* [WORK REQUIRED]:
Nothing but the lines from the one containing "[exact E|apply Htruthy" to the end of the data should be returned, each exactly as written.

Items from a dataset:

Lemma X13_witness :
  renderItemColumn_countdown
    None (mkTodoDisplayItem "report" Done None "" "" finished
                            (Some (ADate (Instant 500)))) desk
  = (mkText "Complete" "#107c10" "bold", desk)
  /\ (forall d, In d (createListItems some_day [finished; undated]) ->
                display_state d <> Done ->
                renderItemColumn_countdown None d desk
                = (mkText "N/A" "#666" "600", desk)).
Proof.
  destruct (X13_cells_that_ignore_the_clock desk None)
    as (Hdone & Hnone & Hitems).
  split.
  - apply Hdone. reflexivity.
  - intros d Hin Hstate. apply Hnone; [exact Hstate|].
    destruct (Hitems some_day [finished; undated] d Hin) as (_ & Hst & Hdue).
    apply Hdue. cbn in Hin. destruct Hin as [<-|[<-|[]]]; cbn in *.
    + now destruct Hstate.
    + reflexivity.
Defined.

Lemma quot_minutes_le (d k : Z) :
  0 <= k -> (Z.quot d 60000 <=? k) = (d <? (k + 1) * 60000).
Proof.
  intros Hk. pose proof (Z.quot_rem' d 60000) as Hqr.
  destruct (Z.le_gt_cases 0 d) as [Hd|Hd].
  - pose proof (Z.rem_bound_pos d 60000 Hd ltac:(lia)) as Hr.
    destruct (Z.leb_spec (Z.quot d 60000) k), (Z.ltb_spec d ((k + 1) * 60000));
      try reflexivity; lia.
  - assert (Hq : Z.quot d 60000 <= 0).
    { rewrite <- (Z.opp_involutive d), Z.quot_opp_l by lia.
      pose proof (Z.quot_pos (- d) 60000 ltac:(lia) ltac:(lia)). lia. }
    destruct (Z.leb_spec (Z.quot d 60000) k), (Z.ltb_spec d ((k + 1) * 60000));
      try reflexivity; lia.
Qed.

(** X14. The tiers of the countdown. For a task that is not done, whose
    converted due date [z] is not past and whose converted now is [n], the
    colour goes by the milliseconds [z - n] left: red below 61 minutes,
    orange below 6 hours and a minute, yellow below a day and a minute,
    light green below three days and a minute, green from there on; a
    negative difference is red. The weight is 600 below 6 hours and a
    minute and 400 from there on. *)
Theorem X14_countdown_tiers :
  forall (b : Browser) (userLocation : option LocationData)
         (item : TodoDisplayItem) (v : DateOrString) (z n : Z),
    display_state item <> Done ->
    originalDueDate item = Some v ->
    has_due (Some v) = true ->
    lib_toZonedTime b (fst (new_Date_of v b))
                    (fst (userTimezone_of userLocation b)) = Instant z ->
    lib_toZonedTime b (Instant (clock b (reads b)))
                    (fst (userTimezone_of userLocation b)) = Instant n ->
    clock b (S (reads b)) <= z ->
    let shown := fst (renderItemColumn_countdown userLocation item b) in
    color shown = color_of_remaining (z - n)
    /\ fontWeight shown = (if z - n <? 21660000 then "600" else "400").
Proof.
  intros b userLocation item v z n Hstate Hdue Hhas Hz Hn Hcmp shown.
  assert (Hnot : TodoItemState_eqb (display_state item) Done = false)
    by (destruct (display_state item); [reflexivity|reflexivity|contradiction]).
  apply Z.ltb_ge in Hcmp. subst shown.
  split;
    unfold renderItemColumn_countdown; rewrite Hnot, Hdue, Hhas;
    unfold bind at 1 2; rewrite new_Date_of_run;
    unfold bind at 1; rewrite userTimezone_of_run;
    unfold bind, new_Date, Date_now, toZonedTime, isPast, differenceInDays,
      asks, ret;
    cbn; rewrite Hz, Hn, Hcmp; cbn;
    rewrite !quot_minutes_le by lia; unfold color_of_remaining;
    change ((60 + 1) * 60000) with 3660000;
    change ((360 + 1) * 60000) with 21660000;
    change ((1440 + 1) * 60000) with 86460000;
    change ((4320 + 1) * 60000) with 259260000;
    destruct (Z.ltb_spec (z - n) 3660000), (Z.ltb_spec (z - n) 21660000),
      (Z.ltb_spec (z - n) 86460000), (Z.ltb_spec (z - n) 259260000);
    cbn; try reflexivity; lia.
Qed.

Lemma X14_witness :
  color (fst (renderItemColumn_countdown None due_soon desk)) = "#ff8c00"
  /\ fontWeight (fst (renderItemColumn_countdown None due_soon desk)) = "600".
Proof.
  apply (X14_countdown_tiers desk None due_soon (ADate (Instant 8200000))
                             8200000 1000000);
    [discriminate|reflexivity|reflexivity|reflexivity|reflexivity|cbn; lia].
Defined.

(** X15. A due date that cannot be read. For a task that is not done and
    whose due date is a text [new Date] makes an Invalid Date of, in a
    browser whose time-zone conversion and day difference pass Invalid Date
    and NaN on, the cell shows "NaNd NaNh NaNm NaNs" (and the location) in
    the green of the least urgent tier, at weight 400. *)
Theorem X15_unreadable_due_date_shows_NaN :
  forall (b : Browser) (userLocation : option LocationData)
         (item : TodoDisplayItem) (s : string),
    display_state item <> Done ->
    originalDueDate item = Some (AString s) ->
    has_due (Some (AString s)) = true ->
    parse b s = InvalidDate ->
    (forall tz, lib_toZonedTime b InvalidDate tz = InvalidDate) ->
    (forall d, lib_differenceInDays b InvalidDate d = None) ->
    fst (renderItemColumn_countdown userLocation item b)
    = mkText ("NaNd NaNh NaNm NaNs" ++ locationInfo_of userLocation)
             "#107c10" "400".
Proof.
  intros b userLocation item s Hstate Hdue Hhas Hparse Hzone Hdays.
  assert (Hnot : TodoItemState_eqb (display_state item) Done = false)
    by (destruct (display_state item); [reflexivity|reflexivity|contradiction]).
  unfold renderItemColumn_countdown. rewrite Hnot, Hdue, Hhas.
  unfold bind at 1 2. unfold new_Date_of, asks. rewrite Hparse.
  unfold bind at 1. rewrite userTimezone_of_run.
  unfold bind, new_Date, Date_now, toZonedTime, isPast, differenceInDays,
    asks, ret.
  cbn. rewrite Hzone. cbn. rewrite Hdays. reflexivity.
Qed.

Lemma X15_witness :
  fst (renderItemColumn_countdown None garbled desk)
  = mkText "NaNd NaNh NaNm NaNs" "#107c10" "400".
Proof.
  apply (X15_unreadable_due_date_shows_NaN desk None garbled "soon");
    [discriminate|reflexivity|reflexivity|reflexivity| |];
    intros; reflexivity.
Defined.

(** X16. The zone the countdown converts into is never empty when the
    system has one: it is the zone of the pane's own location when that is
    not empty, else the zone of the location service's cached location when
    that is not empty, else the system zone. *)
Theorem X16_user_timezone_precedence :
  forall (b : Browser) (userLocation : option LocationData),
    let zone := fst (userTimezone_of userLocation b) in
    (forall l, userLocation = Some l -> timezone l <> "" -> zone = timezone l)
    /\ ((forall l, userLocation = Some l -> timezone l = "") ->
        forall c, cachedLocation b = Some c -> timezone c <> "" ->
                  zone = timezone c)
    /\ ((forall l, userLocation = Some l -> timezone l = "") ->
        (forall c, cachedLocation b = Some c -> timezone c = "") ->
        zone = resolvedTimeZone b)
    /\ (resolvedTimeZone b <> "" -> zone <> "").
Proof.
  intros b userLocation zone. subst zone.
  assert (Htruthy : forall s, truthy s = true <-> s <> "").
  { intros s. unfold truthy. rewrite negb_true_iff. apply String.eqb_neq. }
  unfold userTimezone_of, getCurrentTimezone, bind, asks, ret.
  destruct userLocation as [l|]; [destruct (truthy (timezone l)) eqn:Hl|];
    cbn; (destruct (cachedLocation b) as [c|];
          [destruct (truthy (timezone c)) eqn:Hc|]); cbn;
    repeat split; intros;
    repeat match goal with
           | H : Some _ = Some _ |- _ => injection H as <-
           | H : truthy _ = true |- _ => apply Htruthy in H
           | H : truthy ?s = false |- _ =>
               assert (s = "")
                 by (destruct (String.eqb_spec s "") as [E|E];
                     [exact E|apply Htruthy in E; congruence]);
               clear H
           | H : forall l, Some ?x = Some l -> _ |- _ =>
               specialize (H x eq_refl)
           end;
    try congruence; try discriminate; auto.
Qed.

Lemma X16_witness :
  fst (userTimezone_of (Some (mkLocationData "Europe/Paris" None None)) desk)
  = "Europe/Paris"
  /\ fst (userTimezone_of (Some (mkLocationData "" None None)) desk) = "UTC"
  /\ fst (userTimezone_of None desk) <> "".
Proof.
  split; [|split].
  - destruct (X16_user_timezone_precedence
                desk (Some (mkLocationData "Europe/Paris" None None)))
      as [H _].
    apply (H (mkLocationData "Europe/Paris" None None));
      [reflexivity|discriminate].
  - destruct (X16_user_timezone_precedence
                desk (Some (mkLocationData "" None None)))
      as [_ [_ [H _]]].
    apply H.
    + intros l Hl. injection Hl as <-. reflexivity.
    + intros c Hc. discriminate.
  - destruct (X16_user_timezone_precedence desk None) as [_ [_ [_ H]]].
    apply H. discriminate.
Defined.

* [ANSWER SPACE]:
                     [exact E|apply Htruthy in E; congruence]);
               clear H
           | H : forall l, Some ?x = Some l -> _ |- _ =>
               specialize (H x eq_refl)
           end;
    try congruence; try discriminate; auto.
Qed.

Lemma X16_witness :
  fst (userTimezone_of (Some (mkLocationData "Europe/Paris" None None)) desk)
  = "Europe/Paris"
  /\ fst (userTimezone_of (Some (mkLocationData "" None None)) desk) = "UTC"
  /\ fst (userTimezone_of None desk) <> "".
Proof.
  split; [|split].
  - destruct (X16_user_timezone_precedence
                desk (Some (mkLocationData "Europe/Paris" None None)))
      as [H _].
    apply (H (mkLocationData "Europe/Paris" None None));
      [reflexivity|discriminate].
  - destruct (X16_user_timezone_precedence
                desk (Some (mkLocationData "" None None)))
      as [_ [_ [H _]]].
    apply H.
    + intros l Hl. injection Hl as <-. reflexivity.
    + intros c Hc. discriminate.
  - destruct (X16_user_timezone_precedence desk None) as [_ [_ [_ H]]].
    apply H. discriminate.
Defined.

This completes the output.